This PR is ready for review.

jsta · 2026-02-02T16:01:25Z

I am also interested in OCR capabilities. I wondered if URSA could support this via an MCP server. So the procedure would be to specify something like ursa_ocr_mcp_http in a yaml file that matches the MCP OCR service that you spin-up separately (or is otherwise provided by an always-on service). Afaik, ursa only has stdio type MCP implementations not remote (http) ones?

ndebard · 2026-02-02T17:29:04Z

I am also interested in OCR capabilities. I wondered if URSA could support this via an MCP server. So the procedure would be to specify something like ursa_ocr_mcp_http in a yaml file that matches the MCP OCR service that you spin-up separately (or is otherwise provided by an always-on service). Afaik, ursa only has stdio type MCP implementations not remote (http) ones?

This is a great idea. I'd prefer to keep this separate for now so we can move fast and start using OCR work and then add this as a task we should do later - you're definitely right that supporting this via MCP makes sense!

mikegros · 2026-02-03T06:55:37Z

I want to merge this but am having a couple tests fail.

The test test_ocr_cache_skips_second_run fails at the first assert here:

        print("EXTRACTED_LEN:", len(out))
        print("EXTRACTED_PREVIEW:", out[:300])
        print(out)
    
>       assert len(out) == 5000
E       AssertionError: assert 4 == 5000

where the printed text is:

EXTRACTED_LEN: 4
EXTRACTED_PREVIEW: tiny
tiny

The test test_ocr_runs_and_uses_ocr_pdf fails similarly:

        print("EXTRACTED_LEN:", len(out))
        print("EXTRACTED_PREVIEW:", out[:300])
        print(out)
    
>       assert out.startswith("OCR_TEXT_")
E       AssertionError: assert False

where the printed text is:

EXTRACTED_LEN: 4
EXTRACTED_PREVIEW: tiny
tiny

both cases have a function that returns differently if the path ends with .ocr.pdf

For instance, in the second case above:

        # Original tiny, OCR big
        def fake_read_pdf_text(path: str) -> str:
            return "tiny" if not path.endswith(".ocr.pdf") else "Z" * 5000

but the test filename seems to be scan.pdf so returns tiny not, the generated text.

Any idea what is happening there? It happened both when I ran the pytest locally and when run through the github CI action.

ndebard · 2026-02-03T17:14:22Z

@mikegros - please check if the 38ab6cb fixed this. thanks for finding this.

ndebard · 2026-02-03T17:33:19Z

I can't tell if what's failing is something that shouldn't be failing...

mikegros · 2026-02-03T18:56:05Z

I can't tell if what's failing is something that shouldn't be failing...

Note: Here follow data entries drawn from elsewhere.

(** ** Lemmas *)

Lemma dead_letter_port :
  identifier_new (kind := IdentifierKind.Port) (lit "dead_letter") = Ok (ident "dead_letter").
Proof. vm_compute. reflexivity. Qed.

Lemma in_port_ok : identifier_new (kind := IdentifierKind.Port) IN_PORT = Ok (ident "in").
Proof. vm_compute. reflexivity. Qed.

Lemma evaluate_ok rs packet context : ∃ d, evaluate rs packet context = Ok d.
Proof.
  rewrite evaluate_spec. by eexists.
Qed.

Lemma forward_packet_ok ctx port seq packet forwarded :
  forward_packet ctx port seq packet = Ok forwarded →
  MessageEnvelope.payload forwarded = MessageEnvelope.payload packet
  ∧ as_str (MessageMetadata.message_id (MessageEnvelope.metadata forwarded))
    = rule_message_id (NodeContext.node_id ctx) port seq.
Proof.
  unfold forward_packet. destruct (identifier_new _) as [id|] eqn:Hid; simpl; [|done].
  intros [= <-]. simpl. split; [done|].
  by apply identifier_new_ok in Hid as [? _].
Qed.

(** What [execute_action] sends is what the specification says of the packet. *)
Lemma process_packet_routed ctx node packet w :
  let '(node', r, _) := process_packet ctx node packet w in
  rule_set node' = rule_set node ∧ node_sink node' = node_sink node
  ∧ routed_packet ctx (rule_set node) (packet_counter node) packet
    = match r with Ok (Some (_, port, forwarded)) => [(port, forwarded)] | _ => [] end.
Proof.
  unfold process_packet, routed_packet.
  destruct (evaluate_ok (rule_set node) packet (packet_context ctx packet)) as [d ->].
  simpl. split; [done|]. split; [done|].
  destruct (RuleDecision.action d) as [port| |reason| |]; simpl; try done;
    rewrite ?dead_letter_port; simpl; by destruct (forward_packet _ _ _ _).
Qed.

(** *** The run refines the specification *)

(** How the packets sent so far relate to those the packets received so far
    should become. *)
Definition run_accounts (ctx : NodeContext) (rs : RuleSet) (st : run_state)
    (rcv : list (N * PortPacket)) (snt : list (PortId * PortPacket)) : Prop :=
  match st with
  | Sending _ _ port packet => routed ctx rs rcv = snt ++ [(port, packet)]
  | Finished (Err e) =>
      routed ctx rs rcv = snt
      ∨ ∃ port packet kind err,
          routed ctx rs rcv = snt ++ [(port, packet)] ∧ e = send_failure kind err
  | _ => routed ctx rs rcv = snt
  end.

Lemma run_accounts_idle ctx rs st rcv snt :
  match st with Sending _ _ _ _ => False | _ => True end →
  routed ctx rs rcv = snt → run_accounts ctx rs st rcv snt.
Proof. destruct st as [| | | |[]]; simpl; auto; done. Qed.

Lemma after_packet_idle ctx in_port w :
  match after_packet ctx in_port w with Sending _ _ _ _ => False | _ => True end.
Proof. unfold after_packet. by destruct (CancellationToken.is_cancelled _ _). Qed.

Lemma routed_snoc ctx rs rcv seq packet :
  routed ctx rs (rcv ++ [(seq, packet)]) = routed ctx rs rcv ++ routed_packet ctx rs seq packet.
Proof. unfold routed. rewrite bind_app. simpl. by rewrite app_nil_r. Qed.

It looks like just the API key thing. I will test locally and if it's good, I will merge

luiarthur · 2026-02-04T21:44:12Z

examples/single_agent_examples/hypothesizer_agent/README.md

+Note that the first `[OCR]` line will only show up if the PDF reading fails and there
+are no text layers discovered (this `skips` some complex / lengthy OCR techniques
+and tries a quick and dirty one.).


Suggested change

Note that the first `[OCR]` line will only show up if the PDF reading fails and there

are no text layers discovered (this `skips` some complex / lengthy OCR techniques

and tries a quick and dirty one.).

Note that the first `[OCR]` line will show up only if the PDF reading fails and

no text layers are discovered (this `skips` some complex / lengthy OCR

techniques and tries a quick and dirty one.).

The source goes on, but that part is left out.